The distribution of message virus variants is still the same
Although not in all cases, most frequently social platform users are attacked via messages from one of the contacts. The infection spreads using a chain scheme, i.e., people get infected from one another by clicking on malicious links.
The is this you virus generates the messages that have the following scheme – the name of the potential victim, then a word “video” linked to a malicious domain and random emoji. Cybersecurity experts found out that the virus is translated into various languages, so if the location of the victim is Italy, he or she will get the message in the Italian language.
To protect your social media account from the attack, it’s a must to stay away from misleading advertisements and news feeds provided on the platform. Do not fall for offers to win Ryanair tickets or iPhone offers for one euro. News feeds about a half-naked woman with slogans like “The girl ruined her life in two minutes” are also a scam, which may redirect to phishing websites.
Security experts from NoVirus.co recommend people to enable two-factor authentication. This feature is a useful precautionary measure that helps to prevent account hack. With the feature enabled, each time someone will try to log into your account, you will get a confirmation request asking to enter a unique security code.

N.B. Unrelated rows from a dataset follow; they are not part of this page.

(* ===== verification/Sha256.v ===== *)
(** SHA-256: sha256.h and sha256.cpp. *)
From S2P Require Import Prelude CryptoCommon Hasher.
Import CryptoCommon Hasher.

Module Sha256.

Definition Ch (x y z : Z) : Z := z ^^ (x &: (y ^^ z)).
Definition Maj (x y z : Z) : Z := (x &: y) |: (z &: (x |: y)).
Definition Sigma0 (x : Z) : Z := (Z.shiftr x 2 |: w32 (Z.shiftl x 30)) ^^ (Z.shiftr x 13 |: w32 (Z.shiftl x 19)) ^^ (Z.shiftr x 22 |: w32 (Z.shiftl x 10)).
Definition Sigma1 (x : Z) : Z := (Z.shiftr x 6 |: w32 (Z.shiftl x 26)) ^^ (Z.shiftr x 11 |: w32 (Z.shiftl x 21)) ^^ (Z.shiftr x 25 |: w32 (Z.shiftl x 7)).
Definition sigma0 (x : Z) : Z := (Z.shiftr x 7 |: w32 (Z.shiftl x 25)) ^^ (Z.shiftr x 18 |: w32 (Z.shiftl x 14)) ^^ Z.shiftr x 3.
Definition sigma1 (x : Z) : Z := (Z.shiftr x 17 |: w32 (Z.shiftl x 15)) ^^ (Z.shiftr x 19 |: w32 (Z.shiftl x 13)) ^^ Z.shiftr x 10.

(** One round: the new values of [d] and [h]. *)
Definition Round (a b c d e f g h k w : Z) : Z * Z :=
  let t1 := w32 (h + Sigma1 e + Ch e f g + k + w) in
  let t2 := w32 (Sigma0 a + Maj a b c) in
  (w32 (d + t1), w32 (t1 + t2)).

Definition Initialize : list Z :=
  [0x6a09e667; 0xbb67ae85; 0x3c6ef372; 0xa54ff53a;
   0x510e527f; 0x9b05688c; 0x1f83d9ab; 0x5be0cd19].

(** One transformation of a 64-byte chunk. *)
Definition Transform (s chunk : list Z) : list Z :=
  let! a := s.[0] in let! b := s.[1] in let! c := s.[2] in let! d := s.[3] in let! e := s.[4] in let! f := s.[5] in let! g := s.[6] in let! h := s.[7] in
  let! w0 := ReadBE32 (skipn 0 chunk) in let '(d, h) := Round a b c d e f g h 0x428a2f98 w0 in
  let! w1 := ReadBE32 (skipn 4 chunk) in let '(c, g) := Round h a b c d e f g 0x71374491 w1 in
  let! w2 := ReadBE32 (skipn 8 chunk) in let '(b, f) := Round g h a b c d e f 0xb5c0fbcf w2 in
  let! w3 := ReadBE32 (skipn 12 chunk) in let '(a, e) := Round f g h a b c d e 0xe9b5dba5 w3 in
  let! w4 := ReadBE32 (skipn 16 chunk) in let '(h, d) := Round e f g h a b c d 0x3956c25b w4 in
  let! w5 := ReadBE32 (skipn 20 chunk) in let '(g, c) := Round d e f g h a b c 0x59f111f1 w5 in
  let! w6 := ReadBE32 (skipn 24 chunk) in let '(f, b) := Round c d e f g h a b 0x923f82a4 w6 in
  let! w7 := ReadBE32 (skipn 28 chunk) in let '(e, a) := Round b c d e f g h a 0xab1c5ed5 w7 in
  let! w8 := ReadBE32 (skipn 32 chunk) in let '(d, h) := Round a b c d e f g h 0xd807aa98 w8 in
  let! w9 := ReadBE32 (skipn 36 chunk) in let '(c, g) := Round h a b c d e f g 0x12835b01 w9 in
  let! w10 := ReadBE32 (skipn 40 chunk) in let '(b, f) := Round g h a b c d e f 0x243185be w10 in
  let! w11 := ReadBE32 (skipn 44 chunk) in let '(a, e) := Round f g h a b c d e 0x550c7dc3 w11 in
  let! w12 := ReadBE32 (skipn 48 chunk) in let '(h, d) := Round e f g h a b c d 0x72be5d74 w12 in
  let! w13 := ReadBE32 (skipn 52 chunk) in let '(g, c) := Round d e f g h a b c 0x80deb1fe w13 in
  let! w14 := ReadBE32 (skipn 56 chunk) in let '(f, b) := Round c d e f g h a b 0x9bdc06a7 w14 in
  let! w15 := ReadBE32 (skipn 60 chunk) in let '(e, a) := Round b c d e f g h a 0xc19bf174 w15 in
  let! w0 := w32 (w0 + w32 (sigma1 w14 + w9 + sigma0 w1)) in let '(d, h) := Round a b c d e f g h 0xe49b69c1 w0 in
  let! w1 := w32 (w1 + w32 (sigma1 w15 + w10 + sigma0 w2)) in let '(c, g) := Round h a b c d e f g 0xefbe4786 w1 in
  let! w2 := w32 (w2 + w32 (sigma1 w0 + w11 + sigma0 w3)) in let '(b, f) := Round g h a b c d e f 0x0fc19dc6 w2 in
  let! w3 := w32 (w3 + w32 (sigma1 w1 + w12 + sigma0 w4)) in let '(a, e) := Round f g h a b c d e 0x240ca1cc w3 in
  let! w4 := w32 (w4 + w32 (sigma1 w2 + w13 + sigma0 w5)) in let '(h, d) := Round e f g h a b c d 0x2de92c6f w4 in
  let! w5 := w32 (w5 + w32 (sigma1 w3 + w14 + sigma0 w6)) in let '(g, c) := Round d e f g h a b c 0x4a7484aa w5 in
  let! w6 := w32 (w6 + w32 (sigma1 w4 + w15 + sigma0 w7)) in let '(f, b) := Round c d e f g h a b 0x5cb0a9dc w6 in
  let! w7 := w32 (w7 + w32 (sigma1 w5 + w0 + sigma0 w8)) in let '(e, a) := Round b c d e f g h a 0x76f988da w7 in
  let! w8 := w32 (w8 + w32 (sigma1 w6 + w1 + sigma0 w9)) in let '(d, h) := Round a b c d e f g h 0x983e5152 w8 in
  let! w9 := w32 (w9 + w32 (sigma1 w7 + w2 + sigma0 w10)) in let '(c, g) := Round h a b c d e f g 0xa831c66d w9 in
  let! w10 := w32 (w10 + w32 (sigma1 w8 + w3 + sigma0 w11)) in let '(b, f) := Round g h a b c d e f 0xb00327c8 w10 in
  let! w11 := w32 (w11 + w32 (sigma1 w9 + w4 + sigma0 w12)) in let '(a, e) := Round f g h a b c d e 0xbf597fc7 w11 in
  let! w12 := w32 (w12 + w32 (sigma1 w10 + w5 + sigma0 w13)) in let '(h, d) := Round e f g h a b c d 0xc6e00bf3 w12 in
  let! w13 := w32 (w13 + w32 (sigma1 w11 + w6 + sigma0 w14)) in let '(g, c) := Round d e f g h a b c 0xd5a79147 w13 in
  let! w14 := w32 (w14 + w32 (sigma1 w12 + w7 + sigma0 w15)) in let '(f, b) := Round c d e f g h a b 0x06ca6351 w14 in
  let! w15 := w32 (w15 + w32 (sigma1 w13 + w8 + sigma0 w0)) in let '(e, a) := Round b c d e f g h a 0x14292967 w15 in
  let! w0 := w32 (w0 + w32 (sigma1 w14 + w9 + sigma0 w1)) in let '(d, h) := Round a b c d e f g h 0x27b70a85 w0 in
  let! w1 := w32 (w1 + w32 (sigma1 w15 + w10 + sigma0 w2)) in let '(c, g) := Round h a b c d e f g 0x2e1b2138 w1 in
  let! w2 := w32 (w2 + w32 (sigma1 w0 + w11 + sigma0 w3)) in let '(b, f) := Round g h a b c d e f 0x4d2c6dfc w2 in
  let! w3 := w32 (w3 + w32 (sigma1 w1 + w12 + sigma0 w4)) in let '(a, e) := Round f g h a b c d e 0x53380d13 w3 in
  let! w4 := w32 (w4 + w32 (sigma1 w2 + w13 + sigma0 w5)) in let '(h, d) := Round e f g h a b c d 0x650a7354 w4 in
  let! w5 := w32 (w5 + w32 (sigma1 w3 + w14 + sigma0 w6)) in let '(g, c) := Round d e f g h a b c 0x766a0abb w5 in
  let! w6 := w32 (w6 + w32 (sigma1 w4 + w15 + sigma0 w7)) in let '(f, b) := Round c d e f g h a b 0x81c2c92e w6 in
  let! w7 := w32 (w7 + w32 (sigma1 w5 + w0 + sigma0 w8)) in let '(e, a) := Round b c d e f g h a 0x92722c85 w7 in
  let! w8 := w32 (w8 + w32 (sigma1 w6 + w1 + sigma0 w9)) in let '(d, h) := Round a b c d e f g h 0xa2bfe8a1 w8 in
  let! w9 := w32 (w9 + w32 (sigma1 w7 + w2 + sigma0 w10)) in let '(c, g) := Round h a b c d e f g 0xa81a664b w9 in
  let! w10 := w32 (w10 + w32 (sigma1 w8 + w3 + sigma0 w11)) in let '(b, f) := Round g h a b c d e f 0xc24b8b70 w10 in
  let! w11 := w32 (w11 + w32 (sigma1 w9 + w4 + sigma0 w12)) in let '(a, e) := Round f g h a b c d e 0xc76c51a3 w11 in
  let! w12 := w32 (w12 + w32 (sigma1 w10 + w5 + sigma0 w13)) in let '(h, d) := Round e f g h a b c d 0xd192e819 w12 in
  let! w13 := w32 (w13 + w32 (sigma1 w11 + w6 + sigma0 w14)) in let '(g, c) := Round d e f g h a b c 0xd6990624 w13 in
  let! w14 := w32 (w14 + w32 (sigma1 w12 + w7 + sigma0 w15)) in let '(f, b) := Round c d e f g h a b 0xf40e3585 w14 in
  let! w15 := w32 (w15 + w32 (sigma1 w13 + w8 + sigma0 w0)) in let '(e, a) := Round b c d e f g h a 0x106aa070 w15 in
  let! w0 := w32 (w0 + w32 (sigma1 w14 + w9 + sigma0 w1)) in let '(d, h) := Round a b c d e f g h 0x19a4c116 w0 in
  let! w1 := w32 (w1 + w32 (sigma1 w15 + w10 + sigma0 w2)) in let '(c, g) := Round h a b c d e f g 0x1e376c08 w1 in
  let! w2 := w32 (w2 + w32 (sigma1 w0 + w11 + sigma0 w3)) in let '(b, f) := Round g h a b c d e f 0x2748774c w2 in
  let! w3 := w32 (w3 + w32 (sigma1 w1 + w12 + sigma0 w4)) in let '(a, e) := Round f g h a b c d e 0x34b0bcb5 w3 in
  let! w4 := w32 (w4 + w32 (sigma1 w2 + w13 + sigma0 w5)) in let '(h, d) := Round e f g h a b c d 0x391c0cb3 w4 in
  let! w5 := w32 (w5 + w32 (sigma1 w3 + w14 + sigma0 w6)) in let '(g, c) := Round d e f g h a b c 0x4ed8aa4a w5 in
  let! w6 := w32 (w6 + w32 (sigma1 w4 + w15 + sigma0 w7)) in let '(f, b) := Round c d e f g h a b 0x5b9cca4f w6 in
  let! w7 := w32 (w7 + w32 (sigma1 w5 + w0 + sigma0 w8)) in let '(e, a) := Round b c d e f g h a 0x682e6ff3 w7 in
  let! w8 := w32 (w8 + w32 (sigma1 w6 + w1 + sigma0 w9)) in let '(d, h) := Round a b c d e f g h 0x748f82ee w8 in
  let! w9 := w32 (w9 + w32 (sigma1 w7 + w2 + sigma0 w10)) in let '(c, g) := Round h a b c d e f g 0x78a5636f w9 in
  let! w10 := w32 (w10 + w32 (sigma1 w8 + w3 + sigma0 w11)) in let '(b, f) := Round g h a b c d e f 0x84c87814 w10 in
  let! w11 := w32 (w11 + w32 (sigma1 w9 + w4 + sigma0 w12)) in let '(a, e) := Round f g h a b c d e 0x8cc70208 w11 in
  let! w12 := w32 (w12 + w32 (sigma1 w10 + w5 + sigma0 w13)) in let '(h, d) := Round e f g h a b c d 0x90befffa w12 in
  let! w13 := w32 (w13 + w32 (sigma1 w11 + w6 + sigma0 w14)) in let '(g, c) := Round d e f g h a b c 0xa4506ceb w13 in
  let '(f, b) := Round c d e f g h a b 0xbef9a3f7 (w32 (w14 + sigma1 w12 + w7 + sigma0 w15)) in
  let '(e, a) := Round b c d e f g h a 0xc67178f2 (w32 (w15 + sigma1 w13 + w8 + sigma0 w0)) in
  [w32 (s.[0] + a); w32 (s.[1] + b); w32 (s.[2] + c); w32 (s.[3] + d); w32 (s.[4] + e); w32 (s.[5] + f); w32 (s.[6] + g); w32 (s.[7] + h)].

(** ** The class *)

(** The constructor; it leaves the buffer as it finds it. *)
Definition CSHA256 (buf : list Z) : hasher := {| h_s := Initialize; h_buf := buf; h_bytes := 0 |}.

Definition Write (c : hasher) (data : list Z) : hasher := Hasher.Write 64 Transform c data.

Definition Reset (c : hasher) : hasher := Hasher.Reset Initialize c.

(** [None] when the check throws. *)
Definition FinalizeNoPadding (c : hasher) (enforce_compression : bool) : option (list Z) :=
  if enforce_compression && negb (h_bytes c =? 64) then None
  else Some (WriteBE32 (h_s c).[0] ++ WriteBE32 (h_s c).[1] ++ WriteBE32 (h_s c).[2] ++ WriteBE32 (h_s c).[3] ++ WriteBE32 (h_s c).[4] ++ WriteBE32 (h_s c).[5] ++ WriteBE32 (h_s c).[6] ++ WriteBE32 (h_s c).[7]).

(** The hash and the object after it; without [enforce_compression] the check does not
    throw. *)
Definition Finalize (c : hasher) : list Z * hasher :=
  let pad := 0x80 :: repeat 0 63 in
  let sizedesc := WriteBE64 (w64 (Z.shiftl (h_bytes c) 3)) in
  let c := Write c (firstn (Z.to_nat (1 + (119 - h_bytes c mod 64) mod 64)) pad) in
  let c := Write c sizedesc in
  match FinalizeNoPadding c false with
  | Some hash => (hash, c)
  | None => ([], c)
  end.

End Sha256.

Learn how to remove “Is that you” Facebook virus completely
“Is that you” Facebook virus is a dangerous piece of malware, which lock you from the Facebook account or trick you into installing another cyber infection. Therefore, as soon as some of your friends tell you that you are sending messages via Messenger asking are you in this video facebook virus, immediately scan the system with professional security software, such as Reimage, SpyHunter 5Combo Cleaner or Malwarebytes.
Besides, don’t forget to change your Facebook’s password ASAP to prevent identity theft and information leakage. It’s also advisable to report your friends that your account might be hacked and that they should now open suspicious messages that are sent via your account to them.
“Is that you” virus removal also requires a close investigation of app settings on Facebook. To disable malicious add-ons, you should perform these steps:
- Log in to your Facebook account and click on a little triangle on your right;
- Click Settings to open General Account Settings window;
- Look on your left and select Apps;
- Click Edit button on Apps, Websites and Plugins option;
- Select Disable to protect your account from unauthorized access to third-party apps.